2020-08-10 16:14:46,082 INFO: CancerSim run has finished.
2020-08-10 16:14:46,084 INFO: Simulation output written to: out/cancer_1/simOutput.
2020-08-10 16:14:46,084 INFO: Log files written to: out/cancer_1/log.
2020-08-10 16:14:46,085 INFO: Consumed Wall time of this run: 0.525742 s.
[10]:
0
<Figure size 432x288 with 0 Axes>

Output

After the run has finished, you should find the results in out/cancer_1/simOutput.

[12]:
!ls out/cancer_1/simOutput
death_list.p     mtx_VAF.txt                sample_out_12_11.txt
growthCurve.pdf  mut_container.p            wholeTumourVAFHistogram.pdf
mtx.p            sampleHistogram_12_11.pdf

Files with the extension .p are binary files (python pickles) needed to restart a simulation. Let’s take a look at the .txt files. They contain the simulation output: mtx_VAF.txt is a datafile with three columns: mutation_id lists the index of each primary mutation, additional_mut_id indexes the subsequent mutations that occur in a cell of a given mutation_id; frequency is the frequency at which a given mutation occurs.
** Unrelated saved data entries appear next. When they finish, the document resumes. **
Lemma infer_Stack_uniform rows t :
  rows <> [] -> Forall (fun x => infer x = Ok t) rows ->
  infer (Stack rows) = Ok (Z.of_nat (length rows) :: fst t, snd t).
Proof.
  intros Hne Hall. rewrite infer_Stack, (mapR_uniform _ _ _ Hall).
  destruct rows as [|x rows]; [congruence|]. cbn [length repeat rbind stack_rule].
  replace (forallb (ttype_eqb t) (repeat t (length rows))) with true.
  - now rewrite repeat_length.
  - symmetry. apply forallb_forall. intros y Hy. apply repeat_spec in Hy as ->.
    apply ttype_eqb_refl.
Qed.

Lemma good_batch_images b :
  good_batch b -> infer (Stack (map image b)) = Ok ([32; 1; 32; 32], Float32).
Proof.
  intros [Hlen Hall].
  rewrite (infer_Stack_uniform _ ([1; 32; 32], Float32)).
  - now rewrite length_map, Hlen.
  - destruct b; [discriminate | cbn; congruence].
  - clear Hlen. induction Hall as [|r l [Hr _] _ IH]; constructor; assumption.
Qed.

Lemma good_batch_labels b :
  good_batch b -> infer (Stack (map label b)) = Ok ([32], Int32).
Proof.
  intros [Hlen Hall].
  rewrite (infer_Stack_uniform _ ([], Int32)).
  - now rewrite length_map, Hlen.
  - destruct b; [discriminate | cbn; congruence].
  - clear Hlen. induction Hall as [|r l [_ Hr] _ IH]; constructor; assumption.
Qed.

Lemma state_eq (a b : state) :
  trace a = trace b -> summary_cache a = summary_cache b -> writer a = writer b -> a = b.
Proof. destruct a, b. cbn. now intros -> -> ->. Qed.

Lemma train_step_fault w model k b s :
  device_fault w k = true ->
  train_step w model k b s = Some (Raise (RuntimeError "device failure"), s).
Proof. intros H. unfold train_step. now rewrite H. Qed.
The file sample_out_502_488.txt lists all mutations of the artificial sample taken from the whole tumour. Columns are identical to mtx_VAF.txt.

The two .pdf files are plots of the whole tumour histogram and the sampled tumour histogram, respectively. You should see figures similar to these:

Display results.

The mutation frequency histogram for the whole tumour and the for sampled part of the tumour, as well as the tumour growth curve (number of tumour cells vs. time) are stored as pdf images in the simulation output directory.

[13]:
image_path=os.path.join(cancer_sim.outdir,'cancer_1', 'simOutput')
[14]:
pdfs = glob(os.path.join(image_path,"*.pdf"))
[15]:
pdfs
[15]:
['out/cancer_1/simOutput/growthCurve.pdf',
 'out/cancer_1/simOutput/sampleHistogram_12_11.pdf',
 'out/cancer_1/simOutput/wholeTumourVAFHistogram.pdf']
[16]:
for pdf in pdfs:
    print(pdf)
    display(WImage(filename=pdf))
out/cancer_1/simOutput/growthCurve.pdf
../../_images/include_notebooks_quickstart_example_19_1.png
out/cancer_1/simOutput/sampleHistogram_12_11.pdf
../../_images/include_notebooks_quickstart_example_19_3.png
out/cancer_1/simOutput/wholeTumourVAFHistogram.pdf
../../_images/include_notebooks_quickstart_example_19_5.png

Load binary files (pickles)

The remaining output files are serialized versions (“pickles”) of the tumour geometry as a 2D matrix (mtx.p), the death list (death_list.p), and the mutation list (list of tuples listing the parent and the mutation ID of each tumour cell, mut_container.p).

To read the pickled data, we define a utility function

[17]:
import pickle
from matplotlib import pyplot
[18]:
def unpickle(file):

    with open(os.path.join(cancer_sim._CancerSimulator__simdir, file),'rb') as fp:
        return pickle.load(fp)
[19]:
# Load the mutation matrix
mtx=unpickle('mtx.p').toarray()
[20]:
# Plot the tumour as a 2D map color coding the mutation ID
cmap = pyplot.cm.get_cmap('PRGn', mtx.max()+1)

pyplot.matshow(mtx, cmap=cmap)
pyplot.colorbar()
[20]:
<matplotlib.colorbar.Colorbar at 0x7fc24be3b358>
../../_images/include_notebooks_quickstart_example_24_1.png
[21]:
unpickle('mut_container.p')
[21]:
[(0, 0),
 (0, 1),
 (1, 2),
 (1, 3),
 (1, 4),
 (1, 5),
 (5, 6),
 (5, 7),
 (6, 8),
 (6, 9),
 (1, 10),
 (1, 11),
 (3, 12),
 (3, 13),
 (3, 14),
 (3, 15),
 (4, 16),
 (4, 17),
 (15, 18),
 (15, 19),
 (1, 20),
 (1, 21)]